The Excavation – dust in the air

Close up of a section of the middle/far distance. The figures are in slightly more emphatic stitches and colours than was the case for the more distant figures. There is dense background stitching in seed stitches, which then transition into single chain stitches.

There’s a great deal of stitching still to do on the Excavation. I’ve not tackled the large title because my hoops are in the loft and I’ve not got them down yet, but in any case, adding texture across the piece to help the figures to pop out a little more is taking quite a lot of work. The seed stitches in the distance and around head height help to create the impression of dust in the air – much more effectively, in fact, than I could ever have hoped. Adding the very lightest cream stitches has made quite a difference, in a subtle sort of way.

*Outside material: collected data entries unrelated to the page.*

(* ===== verification/ArrayList.v ===== *)
(** * [Util::ArrayList] and [Util::ArrayBlockingQueue]

    [lib/util/ArrayList.h]: a list in a growing array of slots.
    [lib/util/ArrayBlockingQueue.h]: a queue that delegates to an [ArrayList].

    [elements] is [None] for the null pointer. A raw read behind the last slot
    yields whatever is there ([junk]); a raw store outside the slots, and any
    access through the null pointer, has no meaning ([Fault]). *)

From S2P Require Import Prelude Array Collections.

Record ArrayList (T : Type) := mkArrayList {
  elements : option (list T);
  al_capacity : Z;
  al_length : Z
}.
Arguments mkArrayList {T} _ _ _.
Arguments elements {T} _.
Arguments al_capacity {T} _.
Arguments al_length {T} _.

Definition DEFAULT_CAPACITY : Z := 8.

Section ArrayListOperations.
Context {T : Type} `{Junk T} `{EqDecision T}.
Implicit Types (al : ArrayList T) (l : list T).

(** ** Construction *)

Definition new_ArrayList : ArrayList T := mkArrayList None 0 0.

Definition new_ArrayList_capacity (capacity : Z) : ArrayList T :=
  mkArrayList (Some (fresh_slots capacity)) capacity 0.

(** ** Raw slots *)

Definition slot (al : ArrayList T) (i : Z) : outcome T :=
  match elements al with
  | None => Fault
  | Some l => Ret (if i <? Z.of_nat (length l) then default (junk i) (l !! Z.to_nat i) else junk i)
  end.

Definition store_slot (al : ArrayList T) (i : Z) (x : T) : outcome (ArrayList T) :=
  match elements al with
  | None => Fault
  | Some l =>
      if i <? Z.of_nat (length l)
      then Ret (mkArrayList (Some (<[Z.to_nat i := x]> l)) (al_capacity al) (al_length al))
      else Fault
  end.

Definition with_length (al : ArrayList T) (n : Z) : ArrayList T :=
  mkArrayList (elements al) (al_capacity al) n.

(** ** Growing *)

(** [while (capacity < newCapacity) capacity *= 2]: at most 32 doublings, unless
    the product wraps around to 0. *)
Fixpoint grow (fuel : nat) (capacity newCapacity : Z) : outcome Z :=
  match fuel with
  | O => Diverge
  | S fuel =>
      if capacity <? newCapacity then grow fuel (u32 (capacity * 2)) newCapacity
      else Ret capacity
  end.

(** The slots of the old array, copied into the new one one by one. *)
Definition reallocate (old : list T) (oldCapacity newCapacity : Z) : outcome (list T) :=
  copy_loop (Z.to_nat oldCapacity) 0 (fresh_slots newCapacity) old.

Definition ensureCapacity (newCapacity : Z) (al : ArrayList T) : outcome (ArrayList T) :=
  let al := if al_capacity al =? 0
            then mkArrayList (Some (fresh_slots DEFAULT_CAPACITY)) DEFAULT_CAPACITY (al_length al)
            else al in
  if newCapacity <=? al_capacity al then Ret al
  else
    let oldCapacity := al_capacity al in
    capacity ← grow 34 oldCapacity newCapacity;
    match elements al with
    | None => Fault
    | Some tmp =>
        s ← reallocate tmp oldCapacity capacity;
        Ret (mkArrayList (Some s) capacity (al_length al))
    end.

(** ** Elements *)

Definition get (index : Z) (al : ArrayList T) : outcome T :=
  if al_length al <=? index then Throw OUT_OF_BOUNDS else slot al index.

Definition add (element : T) (al : ArrayList T) : outcome (bool * ArrayList T) :=
  al ← ensureCapacity (u32 (al_length al + 1)) al;
  al ← store_slot al (al_length al) element;
  Ret (true, with_length al (u32 (al_length al + 1))).

Definition addAll (other : Iterable T) (al : ArrayList T) : outcome (bool * ArrayList T) :=
  al ← range_for other (fun x al => r ← add x al; Ret (snd r)) al;
  Ret (true, al).

(** [ArrayList(Array<T>)] *)
Definition of_Array (a : Array T) : outcome (ArrayList T) :=
  foldM (fun x al => r ← add x al; Ret (snd r)) (array a) (new_ArrayList_capacity (length_ a)).

(** [for (uint32_t i = length - 1; i > index; i--) elements[i] = elements[i - 1];] *)
Fixpoint shift_up (fuel : nat) (i index : Z) (al : ArrayList T) : outcome (ArrayList T) :=
  match fuel with
  | O => Diverge
  | S fuel =>
      if index <? i then
        x ← slot al (u32 (i - 1));
        al ← store_slot al i x;
        shift_up fuel (u32 (i - 1)) index al
      else Ret al
  end.

Definition insert_at (index : Z) (element : T) (al : ArrayList T) : outcome (ArrayList T) :=
  if al_length al <? index then Ret al
  else
    al ← ensureCapacity (u32 (al_length al + 1)) al;
    al ← shift_up (S (Z.to_nat (al_length al))) (u32 (al_length al - 1)) index al;
    al ← store_slot al index element;
    Ret (with_length al (u32 (al_length al + 1))).

(** [for (index = 0; elements[index] != element && index < length; index++);]
    the slot is read before the bound is tested. *)
Fixpoint indexOf_loop (fuel : nat) (index : Z) (element : T) (al : ArrayList T) : outcome Z :=
  match fuel with
  | O => Diverge
  | S fuel =>
      x ← slot al index;
      if bool_decide (x <> element) && (index <? al_length al)
      then indexOf_loop fuel (index + 1) element al
      else Ret index
  end.

Definition indexOf (element : T) (al : ArrayList T) : outcome Z :=
  index ← indexOf_loop (S (Z.to_nat (al_length al))) 0 element al;
  Ret (if index =? al_length al then UINT32_MAX else index).

Definition contains (element : T) (al : ArrayList T) : outcome bool :=
  i ← indexOf element al; Ret (i <? al_length al).

Definition containsAll (other : Iterable T) (al : ArrayList T) : outcome bool :=
  range_for other (fun x (ok : bool) => if ok then contains x al else Ret false) true.

(** [for (i = 0; i < numMoved; i++) elements[index + i] = elements[index + i + 1];] *)
Fixpoint shift_down (n : nat) (i index : Z) (al : ArrayList T) : outcome (ArrayList T) :=
  match n with
  | O => Ret al
  | S n =>
      x ← slot al (u32 (index + i + 1));
      al ← store_slot al (u32 (index + i)) x;
      shift_down n (i + 1) index al
  end.

Definition removeAt (index : Z) (al : ArrayList T) : outcome (T * ArrayList T) :=
  if al_length al <=? index then Throw OUT_OF_BOUNDS
  else
    tmp ← slot al index;
    let numMoved := u32 (al_length al - index - 1) in
    al ← (if numMoved =? 0 then Ret al else shift_down (Z.to_nat numMoved) 0 index al);
    Ret (tmp, with_length al (u32 (al_length al - 1))).

Definition remove (element : T) (al : ArrayList T) : outcome (bool * ArrayList T) :=
  index ← indexOf element al;
  if al_length al <=? index then Ret (false, al)
  else r ← removeAt index al; Ret (true, snd r).

Definition removeAll (other : Iterable T) (al : ArrayList T) : outcome (bool * ArrayList T) :=
  range_for other (fun x s => r ← remove x (snd s); Ret (fst s || fst r, snd r)) (false, al).

Definition clear (al : ArrayList T) : ArrayList T := with_length al 0.

Definition size (al : ArrayList T) : Z := al_length al.

Definition isEmpty (al : ArrayList T) : bool := al_length al =? 0.

Definition set (index : Z) (element : T) (al : ArrayList T) : outcome (ArrayList T) :=
  if al_length al <=? index then Ret al else store_slot al index element.

(** [toArray]: the loop stores through the checked [operator[]] of [Array]. *)
Fixpoint toArray_loop (n i : nat) (al : ArrayList T) (a : Array T) : outcome (Array T) :=
  match n with
  | O => Ret a
  | S n =>
      x ← slot al (Z.of_nat i);
      a ← put a (Z.of_nat i) x;
      toArray_loop n (S i) al a
  end.

Definition toArray (al : ArrayList T) : outcome (Array T) :=
  toArray_loop (Z.to_nat (al_length al)) 0 al (new_Array (al_length al)).

Definition begin (al : ArrayList T) : outcome (Iterator T) :=
  a ← toArray al; new_Iterator a 0.

Definition end_of (al : ArrayList T) : outcome (Iterator T) :=
  a ← toArray al; new_Iterator a (al_length al).

End ArrayListOperations.

#[export] Instance ArrayList_collection {T} `{Junk T} `{EqDecision T} :
    Collection (ArrayList T) T := {|
  c_add := add;
  c_addAll := addAll;
  c_remove := remove;
  c_removeAll := removeAll;
  c_contains := contains;
  c_containsAll := containsAll;
  c_isEmpty := isEmpty;
  c_clear al := Ret (clear al);
  c_begin := begin;
  c_end := end_of;
  c_size := size;
  c_toArray := toArray
|}.

#[export] Instance ArrayList_list {T} `{Junk T} `{EqDecision T} : ListOps (ArrayList T) T := {|
  l_insert := insert_at;
  l_get := get;
  l_set := set;
  l_removeAt := removeAt;
  l_indexOf := indexOf;
  l_ensureCapacity := ensureCapacity
|}.

(** ** [ArrayBlockingQueue]

    The queue owns a [List]; both constructors allocate an [ArrayList] of the
    default capacity 16. *)

Module ArrayBlockingQueue.

Record ArrayBlockingQueue (T : Type) := mkArrayBlockingQueue { elements : ArrayList T; deleteList : bool }.
Arguments mkArrayBlockingQueue {T} _ _.
Arguments elements {T} _.
Arguments deleteList {T} _.

Definition DEFAULT_CAPACITY : Z := 16.

Section operations.
Context {T : Type} `{Junk T} `{EqDecision T}.

Definition new_ArrayBlockingQueue : ArrayBlockingQueue T :=
  mkArrayBlockingQueue (new_ArrayList_capacity DEFAULT_CAPACITY) true.

Definition new_ArrayBlockingQueue_capacity (capacity : Z) : ArrayBlockingQueue T :=
  mkArrayBlockingQueue (new_ArrayList_capacity DEFAULT_CAPACITY) true.

Definition on_list (f : ArrayList T -> outcome (bool * ArrayList T)) (q : ArrayBlockingQueue T)
    : outcome (bool * ArrayBlockingQueue T) :=
  r ← f (elements q); Ret (fst r, mkArrayBlockingQueue (snd r) (deleteList q)).

Definition push (element : T) (q : ArrayBlockingQueue T) : outcome (ArrayBlockingQueue T) :=
  r ← c_add element (elements q); Ret (mkArrayBlockingQueue (snd r) (deleteList q)).

Definition isEmpty (q : ArrayBlockingQueue T) : bool := c_isEmpty (elements q).

(** [while (isEmpty()) {}]: with nobody else running, an empty queue is waited
    for forever. *)
Definition pop (q : ArrayBlockingQueue T) : outcome (T * ArrayBlockingQueue T) :=
  if isEmpty q then Diverge
  else r ← l_removeAt 0 (elements q); Ret (fst r, mkArrayBlockingQueue (snd r) (deleteList q)).

Definition add (element : T) := on_list (c_add element).
Definition addAll (other : Iterable T) := on_list (c_addAll other).
Definition remove (element : T) := on_list (c_remove element).
Definition removeAll (other : Iterable T) := on_list (c_removeAll other).
Definition contains (element : T) (q : ArrayBlockingQueue T) : outcome bool :=
  c_contains element (elements q).
Definition containsAll (other : Iterable T) (q : ArrayBlockingQueue T) : outcome bool :=
  c_containsAll other (elements q).
Definition clear (q : ArrayBlockingQueue T) : outcome (ArrayBlockingQueue T) :=
  al ← c_clear (elements q); Ret (mkArrayBlockingQueue al (deleteList q)).
Definition begin (q : ArrayBlockingQueue T) : outcome (Iterator T) := c_begin (elements q).
Definition end_of (q : ArrayBlockingQueue T) : outcome (Iterator T) := c_end (elements q).
Definition size (q : ArrayBlockingQueue T) : Z := c_size (elements q).
Definition toArray (q : ArrayBlockingQueue T) : outcome (Array T) := c_toArray (elements q).

End operations.

#[global] Instance ABQ_collection {T} `{Junk T} `{EqDecision T} :
    Collection (ArrayBlockingQueue T) T := {|
  c_add := add;
  c_addAll := addAll;
  c_remove := remove;
  c_removeAll := removeAll;
  c_contains := contains;
  c_containsAll := containsAll;
  c_isEmpty := isEmpty;
  c_clear := clear;
  c_begin := begin;
  c_end := end_of;
  c_size := size;
  c_toArray := toArray
|}.

#[global] Instance ABQ_queue {T} `{Junk T} `{EqDecision T} :
    QueueOps (ArrayBlockingQueue T) T := {|
  Collections.push := push;
  Collections.pop := pop
|}.

End ArrayBlockingQueue.

(** ** The list an [ArrayList] holds *)

(** Null exactly when nothing has been allocated; as many slots as the capacity
    says, and no more elements than slots. *)
Record al_wf {T} (al : ArrayList T) : Prop := {
  al_slots : match elements al with
             | None => al_capacity al = 0
             | Some l => al_capacity al = Z.of_nat (length l)
             end;
  al_bounds : 0 <= al_length al <= al_capacity al;
  al_width : al_capacity al < 2 ^ 32
}.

Close up of a section of the slightly closer middle distance. The figures have more contrast and stronger stitches, and there is beginning to be a band of random twisted chain stitch around their feet.

The difficulties come as I bring the stitching forward, the figures being closer, but the air still dusty. There are relatively few singleton stitches, and many of them are quite square and “manufactured” in appearance, making the dusty, earthy effect harder to produce.

Here you can see that as I’ve moved closer to the viewer, I’ve moved from seed stitch, to single chain stitches, and now to twisted chain stitches. They are well spaced because I’m intending to flow other stitches around them – seed stitches and single chain stitches, to start with.

Extreme close up of some random stitching, seed stitch, chain stitch, twisted chain stitch, and a variation on Danish Knotted Cross Stitch

You might just be able to see one of my experiments here, although it must be said, good as phone cameras are these days, this picture is rather pushing beyond the limit.

I’ve added at the bottom of the section, in among the twisted single chain stitches, a variation on Danish Knotted Cross Stitch. In the original version, the cross is worked first, and the knot on top of it. That helps in working a regular shape, but I want something more tangled here, so I work one stitch of the cross, and work the knot as part of the second stitch. I’ve found that as I tighten the stitch, I can move the knot a little, and where I place the end of the last leg helps to make the stitch look more ragged.

Whether I like the result or not, I’m not yet sure!


  1. Danish Knot Stitch (sometimes called Detached Palestrina Stitch and sometimes German Knot Stitch) is worked in the way you have done here – the knot is part of the second stitch.
    Danish Knotted Cross Stitch is much tidier as you first make the cross, then you knot it.
    To make dust and all sorts of flying dirt, the Danish Knot Stitch is better, I think. From a distance, it will indeed look ‘sandy’.

  2. Sue Jones says:

    Plenty of variety in those dusty knots. Such small stitches are bound to be very slow to work, so it’s a good thing that you’re getting a range of types to play with, to stop it becoming a chore.

  3. Lin says:

    Certainly looking very dusty. I love how you are working all these different stitches together. xx

  4. Jillayne says:

    Love your dust-stitches. They enhance the feeling of action in the image, really drawing one in to the activity depicted. I like the scratchy, sketchy nature of the Danish Knot Stitch – a very good choice.

  5. Pence says:

    The ‘dust’ is adding some wonderful depth to the picture.
    My family went through the Suez Canal when I was a child and mum and I took the tour the ship laid on to Cairo and the Pyramids. In the dawn just after we left the ship we saw a camel with her young one through the blowing sand that was glowing in the dawn light. This reminds me of that scene.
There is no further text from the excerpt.